Title: Paediatric autoimmune liver disease in Europe, the prospective ERN R-Liver registry
Source: JHEP Reports 2026, Apr 9. [E–publication]
Date of publication: April 2026
Publication type: Article
Abstract: Background & aims: Most literature on paediatric autoimmune liver disease (p-AILD) comprises single-centre, retrospective studies. This study aims to describe robust, real-world data for p-AILD during the first year following diagnosis, utilising data from the prospective European Reference Network (ERN) R-LIVER Registry.
Methods: All patients younger than 18 years with autoimmune hepatitis (AIH) or autoimmune sclerosing cholangitis (ASC) enrolled in the ERN R-LIVER Registry from January 2017 to October 2023 and with >12 months of follow-up were included. Each participating centre recorded data from three time points: diagnosis, six and twelve months.
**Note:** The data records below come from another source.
(** * PrivateSwap: the pool settlement engine

    A shallow embedding of the two automated market makers of the
    repository, [DemoSwap] (plain [uint256] reserves) and [PrivateSwap]
    (encrypted [euint64] reserves), and the properties the specification
    states about them.

    Solidity storage is threaded through a state-and-error monad: a call
    either returns a value and a new world, or reverts, in which case the
    transaction leaves the world as it was. [uint256] values are integers
    in [0, 2^256) with the checked arithmetic of Solidity 0.8 (overflow,
    underflow and division by zero revert with a panic); [euint64] values
    are 64-bit plaintexts behind a handle, with the wrap-around arithmetic
    of the TFHE library. *)

From Stdlib Require Import ZArith Lia Bool.
From stdpp Require Import base gmap strings.

Local Open Scope Z_scope.

(** ** Errors, results and the contract monad *)

Abbreviation address := Z (only parsing).

Inductive Error : Type :=
| RequireFailed (reason : string)
| Panic (code : Z)
| EnforcedPause
| ExpectedPause
| OwnableUnauthorizedAccount (account : address)
| ReentrancyGuardReentrantCall
| ERC20InsufficientBalance (sender : address) (balance needed : Z)
| ERC20InsufficientAllowance (spender : address) (allowance needed : Z)
| CoprocessorUnset.

Inductive Result (A : Type) : Type :=
| Ok (a : A)
| Revert (e : Error).

Arguments Ok {A} a.
Arguments Revert {A} e.

(** [CoprocessorUnset] is the revert, without data, of a call made to
    the coprocessor of the FHEVM before its addresses are set. *)

(** Arithmetic overflow or underflow, and division by zero. *)
Definition PANIC_ARITHMETIC : Z := 17.
Definition PANIC_DIVISION_BY_ZERO : Z := 18.

Definition M (S A : Type) : Type := S -> Result (A * S).

Definition ret {S A : Type} (a : A) : M S A := fun s => Ok (a, s).

Definition bind {S A B : Type} (m : M S A) (f : A -> M S B) : M S B :=
  fun s => match m s with
           | Ok (a, s') => f a s'
           | Revert e => Revert e
           end.

Definition revert {S A : Type} (e : Error) : M S A := fun _ => Revert e.

Definition gets {S A : Type} (f : S -> A) : M S A := fun s => Ok (f s, s).

Definition modify {S : Type} (f : S -> S) : M S unit := fun s => Ok (tt, f s).

Definition require {S : Type} (cond : bool) (reason : string) : M S unit :=
  if cond then ret tt else revert (RequireFailed reason).

Notation "x <- m ;; k" := (bind m (fun x => k))
  (at level 20, m at level 99, k at level 200, only parsing).
Notation "' pat <- m ;; k" := (bind m (fun x => match x with pat => k end))
  (at level 20, pat pattern, m at level 99, k at level 200, only parsing).
Notation "m ;; k" := (bind m (fun _ => k))
  (at level 100, k at level 200, right associativity, only parsing).

(** A transaction: a reverted call rolls the world back. *)
Definition transact {S A : Type} (m : M S A) (s : S) : S * Result A :=
  match m s with
  | Ok (a, s') => (s', Ok a)
  | Revert e => (s, Revert e)
  end.

(** ** [uint256] with checked arithmetic *)

Definition UINT256_LIMIT : Z := 2 ^ 256.

Definition is_uint256 (x : Z) : Prop := 0 <= x < UINT256_LIMIT.

Definition checked_add {S : Type} (a b : Z) : M S Z :=
  if a + b <? UINT256_LIMIT then ret (a + b) else revert (Panic PANIC_ARITHMETIC).

Definition checked_sub {S : Type} (a b : Z) : M S Z :=
  if b <=? a then ret (a - b) else revert (Panic PANIC_ARITHMETIC).

Definition checked_mul {S : Type} (a b : Z) : M S Z :=
  if a * b <? UINT256_LIMIT then ret (a * b) else revert (Panic PANIC_ARITHMETIC).

Definition checked_div {S : Type} (a b : Z) : M S Z :=
  if b =? 0 then revert (Panic PANIC_DIVISION_BY_ZERO) else ret (a / b).

Infix "+!" := checked_add (at level 50, left associativity).
Infix "-!" := checked_sub (at level 50, left associativity).
Infix "*!" := checked_mul (at level 40, left associativity).
Infix "/!" := checked_div (at level 40, left associativity).

(** ** The ERC20 ledger the transparent pool moves tokens on

    [DemoToken] is an OpenZeppelin [ERC20]; the pool reaches it through
    [SafeERC20], which for such a token is the plain call. Balances and
    allowances are mappings with default zero. A transfer reverts when the
    sender's balance is short, a [transferFrom] also when the allowance is
    short (an allowance of [2^256 - 1] is never spent). The library leaves
    the credit to the receiver unchecked because the total supply bounds
    it; the ledger here keeps no supply and checks the credit instead.
    Minting, burning and the zero address are left out: callers and pools
    are ordinary accounts. *)
Module ERC20.

Record Ledger : Type := mkLedger {
  balances : gmap Z Z;
  allowances : gmap (Z * Z) Z
}.

Definition balanceOf (l : Ledger) (account : address) : Z :=
  default 0 (balances l !! account).

Definition allowance (l : Ledger) (owner spender : address) : Z :=
  default 0 (allowances l !! (owner, spender)).

Definition set_balance (account : address) (v : Z) (l : Ledger) : Ledger :=
  {| balances := <[account := v]> (balances l); allowances := allowances l |}.

Definition set_allowance (owner spender : address) (v : Z) (l : Ledger) : Ledger :=
  {| balances := balances l; allowances := <[(owner, spender) := v]> (allowances l) |}.

Definition _update (from to : address) (value : Z) : M Ledger unit :=
  fromBalance <- gets (fun l => balanceOf l from) ;;
  (if fromBalance <? value
   then revert (ERC20InsufficientBalance from fromBalance value)
   else modify (set_balance from (fromBalance - value))) ;;
  toBalance <- gets (fun l => balanceOf l to) ;;
  credited <- toBalance +! value ;;
  modify (set_balance to credited).

Definition _spendAllowance (owner spender : address) (value : Z) : M Ledger unit :=
  currentAllowance <- gets (fun l => allowance l owner spender) ;;
  if currentAllowance <? UINT256_LIMIT - 1
  then
    if currentAllowance <? value
    then revert (ERC20InsufficientAllowance spender currentAllowance value)
    else modify (set_allowance owner spender (currentAllowance - value))
  else ret tt.

Definition transfer (sender to : address) (value : Z) : M Ledger unit :=
  _update sender to value.

Definition transferFrom (spender from to : address) (value : Z) : M Ledger unit :=
  _spendAllowance from spender value ;;
  _update from to value.

(** Every stored balance is a [uint256]. *)
Definition wf (l : Ledger) : Prop :=
  map_Forall (fun _ v => is_uint256 v) (balances l).

End ERC20.

(** ** DemoSwap: the transparent pool *)
Module DemoSwap.

Inductive Event : Type :=
| Swap (user : address) (aToB : bool) (amountIn amountOut : Z)
| LiquidityAdded (provider : address) (amountA amountB : Z)
| LiquidityRemoved (provider : address) (amountA amountB : Z)
| FeeUpdated (newFee : Z)
| Paused (account : address)
| Unpaused (account : address).

(** Contract storage, with the slots inherited from [Ownable],
    [Pausable] and [ReentrancyGuard]. *)
Record Storage : Type := mkStorage {
  reserveA : Z;
  reserveB : Z;
  feeNumerator : Z;
  _owner : address;
  _paused : bool;
  _entered : bool
}.

(** The pool at address [this], the ledgers of its two tokens and the
    events logged so far. *)
Record World : Type := mkWorld {
  this : address;
  store : Storage;
  tokenA : ERC20.Ledger;
  tokenB : ERC20.Ledger;
  logs : list Event
}.

Definition FEE_DENOMINATOR : Z := 10000.

Definition set_reserveA (v : Z) (s : Storage) : Storage :=
  mkStorage v (reserveB s) (feeNumerator s) (_owner s) (_paused s) (_entered s).
Definition set_reserveB (v : Z) (s : Storage) : Storage :=
  mkStorage (reserveA s) v (feeNumerator s) (_owner s) (_paused s) (_entered s).
Definition set_feeNumerator (v : Z) (s : Storage) : Storage :=
  mkStorage (reserveA s) (reserveB s) v (_owner s) (_paused s) (_entered s).
Definition set_paused (b : bool) (s : Storage) : Storage :=
  mkStorage (reserveA s) (reserveB s) (feeNumerator s) (_owner s) b (_entered s).
Definition set_entered (b : bool) (s : Storage) : Storage :=
  mkStorage (reserveA s) (reserveB s) (feeNumerator s) (_owner s) (_paused s) b.

Definition sstore (f : Storage -> Storage) : M World unit :=
  modify (fun w => mkWorld (this w) (f (store w)) (tokenA w) (tokenB w) (logs w)).

Definition sload {A : Type} (f : Storage -> A) : M World A :=
  gets (fun w => f (store w)).

Definition emit (e : Event) : M World unit :=
  modify (fun w => mkWorld (this w) (store w) (tokenA w) (tokenB w) (logs w ++ [e])).

(** External calls into the two token contracts. *)
Definition callTokenA {A : Type} (m : M ERC20.Ledger A) : M World A :=
  fun w => match m (tokenA w) with
           | Ok (a, l) => Ok (a, mkWorld (this w) (store w) l (tokenB w) (logs w))
           | Revert e => Revert e
           end.

Definition callTokenB {A : Type} (m : M ERC20.Ledger A) : M World A :=
  fun w => match m (tokenB w) with
           | Ok (a, l) => Ok (a, mkWorld (this w) (store w) (tokenA w) l (logs w))
           | Revert e => Revert e
           end.

(** *** Modifiers *)

Definition onlyOwner {A : Type} (sender : address) (body : M World A) : M World A :=
  owner <- sload _owner ;;
  if owner =? sender then body else revert (OwnableUnauthorizedAccount sender).

Definition whenNotPaused {A : Type} (body : M World A) : M World A :=
  paused <- sload _paused ;;
  if paused then revert EnforcedPause else body.

Definition whenPaused {A : Type} (body : M World A) : M World A :=
  paused <- sload _paused ;;
  if paused then body else revert ExpectedPause.

Definition nonReentrant {A : Type} (body : M World A) : M World A :=
  entered <- sload _entered ;;
  if entered then revert ReentrancyGuardReentrantCall
  else
    sstore (set_entered true) ;;
    r <- body ;;
    sstore (set_entered false) ;;
    ret r.

(** *** The swap formula *)

Definition _calculateSwap (aToB : bool) (amountIn : Z) : M World (Z * Z) :=
  rA <- sload reserveA ;;
  rB <- sload reserveB ;;
  let currentReserveIn := if aToB then rA else rB in
  let currentReserveOut := if aToB then rB else rA in
  feeNum <- sload feeNumerator ;;
  scaled <- amountIn *! feeNum ;;
  fee <- scaled /! FEE_DENOMINATOR ;;
  amountInAfterFee <- amountIn -! fee ;;
  numerator <- amountInAfterFee *! currentReserveOut ;;
  denominator <- currentReserveIn +! amountInAfterFee ;;
  amountOut <- numerator /! denominator ;;
  newReserveIn <- currentReserveIn +! amountInAfterFee ;;
  ret (amountOut, newReserveIn).

Definition quote (aToB : bool) (amountIn : Z) : M World Z :=
  rA <- sload reserveA ;;
  rB <- sload reserveB ;;
  if (amountIn =? 0) || (rA =? 0) || (rB =? 0) then ret 0
  else
    '(amountOut, _) <- _calculateSwap aToB amountIn ;;
    ret amountOut.

Definition getExchangeRate (aToB : bool) : M World Z :=
  rA <- sload reserveA ;;
  rB <- sload reserveB ;;
  if (rA =? 0) || (rB =? 0) then ret 0
  else if aToB
       then (scaled <- rB *! 10 ^ 18 ;; scaled /! rA)
       else (scaled <- rA *! 10 ^ 18 ;; scaled /! rB).
Definition validateCellSpan (span : CellSpan) (gridState : GridState)
    (excludeWindowId : option string) : ValidationResult :=
  if negb (isWithinGrid span (config gridState)) then
    {| valid := false; error := Some (boundsError span (config gridState)) |}
  else
    match
      firstReturn
        (fun a =>
           if isExcluded excludeWindowId a then None
           else if cellSpansOverlap span (cellSpan a) then
             Some {| valid := false; error := Some (overlapError a) |}
           else None)
        (assignments gridState)
    with
    | Some failure => failure
    | None => {| valid := true; error := None |}
    end.

(** The key [`${row},${col}`] under which a cell is stored in the set of
    occupied cells. *)
Definition cellKey (r c : Z) : string := toString r ++ "," ++ toString c.

Definition getAvailableCells (gridState : GridState) : list CellAddress :=
  let occupied :=
    flat_map
      (fun a => map (fun cell => cellKey (row cell) (column cell))
                    (getCellsInSpan (cellSpan a)))
      (assignments gridState) in
  flat_map
    (fun r =>
       flat_map
         (fun c =>
            if existsb (String.eqb (cellKey r c)) occupied then []
            else [{| row := r; column := c |}])
         (countFrom 0 (columns (config gridState))))
    (countFrom 0 (rows (config gridState))).

Definition findAvailableSpan (rSpan cSpan : Z) (gridState : GridState)
    : option CellSpan :=
  firstReturn
    (fun r =>
       firstReturn
         (fun c =>
            let testSpan :=
              {| startRow := r; startColumn := c;
                 rowSpan := rSpan; columnSpan := cSpan |} in
            if valid (validateCellSpan testSpan gridState None)
            then Some testSpan else None)
         (upTo (columns (config gridState) - cSpan)))
    (upTo (rows (config gridState) - rSpan)).
(** Every frame a spinner yields, restarted or not, has its frame width,
    and the spinner keeps that width as it runs. *)
Lemma next_frame_width s :
  forall W, frame_width s = Some W ->
  forall r g,
    match next r s g with
    | Yield fill s' _ => len fill = W /\ frame_width s' = Some W
    | StopIteration s' => frame_width s' = Some W
    | Stuck => True
    end.
Proof.
  induction s as [la frames|sc|la rs ls rds lds|la c ps IH] using spinner_induction;
    intros W HW r g.
  - cbn [next]. unfold counted.
    assert (forall i, match frames !! i with
                      | Some fill => len (repeating la fill) = W /\
                                     frame_width (FrameSpinner la frames) = Some W
                      | None => True
                      end) as Hi.
    { intros i. destruct (frames !! i) as [fill|] eqn:E; [|done]. split; [|done].
      apply (uniform_Some _ _ _ HW). apply list_elem_of_fmap.
      exists fill. split; [done|]. by apply list_elem_of_lookup_2 in E. }
    destruct (Z.of_nat g <? len frames).
    { specialize (Hi g). by destruct (frames !! g). }
    destruct r; [|done]. destruct (0 <? len frames); [|done].
    specialize (Hi 0%nat). by destruct (frames !! 0%nat).
  - cbn [next]. unfold counted, scroll_body.
    assert (len (scroll_fill sc) = W /\
            frame_width (ScrollingSpinner (scroll_advance sc)) = Some W) as Hi.
    { cbn [frame_width] in *. injection HW as <-.
      unfold scroll_fill, scroll_advance. simpl.
      by rewrite ribbon_frame_length. }
    destruct (Z.of_nat g <? scroll_cycles sc); [exact Hi|].
    destruct r; [|exact HW]. destruct (0 <? scroll_cycles sc); [exact Hi | exact I].
  - cbn [next]. unfold bouncing_next.
    pose proof (bouncing_run_width
                  (Z.to_nat (scroll_cycles rs) + Z.to_nat (scroll_cycles ls) - g)
                  la rs ls rds lds g W HW) as H1.
    destruct (bouncing_run _ la rs ls rds lds g) as [fill s' g'|s'|] eqn:E; [done| |done].
    apply bouncing_run_stop in E as (rs' & ls' & ->). destruct r; [|done].
    pose proof (bouncing_run_width
                  (Z.to_nat (scroll_cycles rs') + Z.to_nat (scroll_cycles ls') - 0)
                  la rs' ls' rds lds 0%nat W H1) as H2.
    by destruct (bouncing_run _ la rs' ls' rds lds 0%nat).
  - cbn [next]. unfold counted. rewrite frame_width_compound in HW.
    assert (match draw (next true) ps with
            | Some (fills, ps') =>
                len (repeating la (mjoin fills)) = W /\
                frame_width (CompoundSpinner la c ps') = Some W
            | None => True
            end) as Hi.
    { destruct (draw (next true) ps) as [[fills ps']|] eqn:E; [|done].
      rewrite frame_width_compound.
      destruct (truthy la) eqn:Et.
      - injection HW as <-. split; [by apply repeating_len | done].
      - destruct (draw_width ps fills ps' W IH HW E) as [Hl Ht].
        split; [|done]. unfold repeating. by rewrite Et. }
    rewrite <- frame_width_compound with (c := c) in HW.
    destruct (Z.of_nat g <? c).
    { by destruct (draw (next true) ps) as [[fills ps']|]. }
    destruct r; [|exact HW]. destruct (0 <? c); [|exact I].
    by destruct (draw (next true) ps) as [[fills ps']|].
Qed.

Lemma regular_compound fs :
  regular (CompoundFactory fs) <-> fs <> [] /\ Forall regular fs.
Proof.
  simpl. apply and_iff_compat_l.
  induction fs as [|f fs IH]; [by split; [constructor|]|].
  rewrite Forall_cons, IH. done.
Qed.

Lemma natural_compound fs :
  natural (CompoundFactory fs) = foldr (fun f acc => natural f + acc) 0 fs.
Proof. done. Qed.

Lemma regular_natural f : regular f -> 1 <= natural f.
Proof.
  induction f as [frames|chars length block ? ? ? ?|? length ? ? ? ?|fs IH|f copies offset IH]
    using factory_induction; intros Hreg.
  - destruct frames as [|first rest]; [done|]. by destruct Hreg.
  - destruct Hreg as (Hc & Hl & _). simpl. unfold int_or.
    destruct (truthy length) eqn:E.
    + apply truthy_spec in E as (z & -> & Hz). simpl in *. lia.
    + destruct chars; [done|]. unfold len; simpl; lia.
  - done.
  - apply regular_compound in Hreg as [Hne Hall]. rewrite natural_compound.
    destruct fs as [|f fs]; [done|].
    apply Forall_cons in IH as [IHf IH], Hall as [Hf Hall]. simpl.
    assert (0 <= foldr (fun f acc => natural f + acc) 0 fs); [|specialize (IHf Hf); lia].
    clear -IH Hall. induction fs as [|g fs IHfs]; simpl; [lia|].
    apply Forall_cons in IH as [IHg IH], Hall as [Hg Hall].
    specialize (IHg Hg). specialize (IHfs IH Hall). lia.
  - destruct Hreg as [Hf Hc]. specialize (IH Hf). simpl. nia.
Qed.

Lemma uniform_const ws W :
  ws <> [] -> Forall (fun w => w = W) ws -> uniform ws = Some W.
Proof.
  destruct ws as [|w ws]; [done|]. intros _ [-> H]%Forall_cons. simpl.
  assert (forallb (Z.eqb W) ws = true) as ->; [|done].
  apply forallb_forall. intros x Hx%list_elem_of_In.
  rewrite Forall_forall in H. rewrite (H x Hx). apply Z.eqb_refl.
Qed.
Results: A total of 116 p-AILD patients were enrolled. 71 patients had AIH1, 8 had AIH2, and 37 had ASC. At diagnosis, 27% had cirrhosis. Large duct disease was diagnosed in 45% of ASC. Inflammatory bowel disease was present in 14% at diagnosis. No differences were found in presentation and outcome between AIH1 and 2. Most patients (94%) began treatment with standard therapy (prednisolone with/without thiopurines), and 80% were kept on it during the first year. Complete biochemical remission was achieved by 44 (42%) at six months and by 45 (42%) at 1 year, while normal ALT (<45) and IgG (age dependent) levels were observed in 81 (72%) and 53 (51%), respectively, at 12 months. All patients were alive at the end of follow-up, and two required liver transplantation.
Conclusions: Short-term survival in p-AILD is excellent. However, less than half of p-AILD patients achieved complete biochemical remission at one year, with ASC and cirrhosis as main predictors of failure. These findings emphasise the need for improved therapeutic strategies.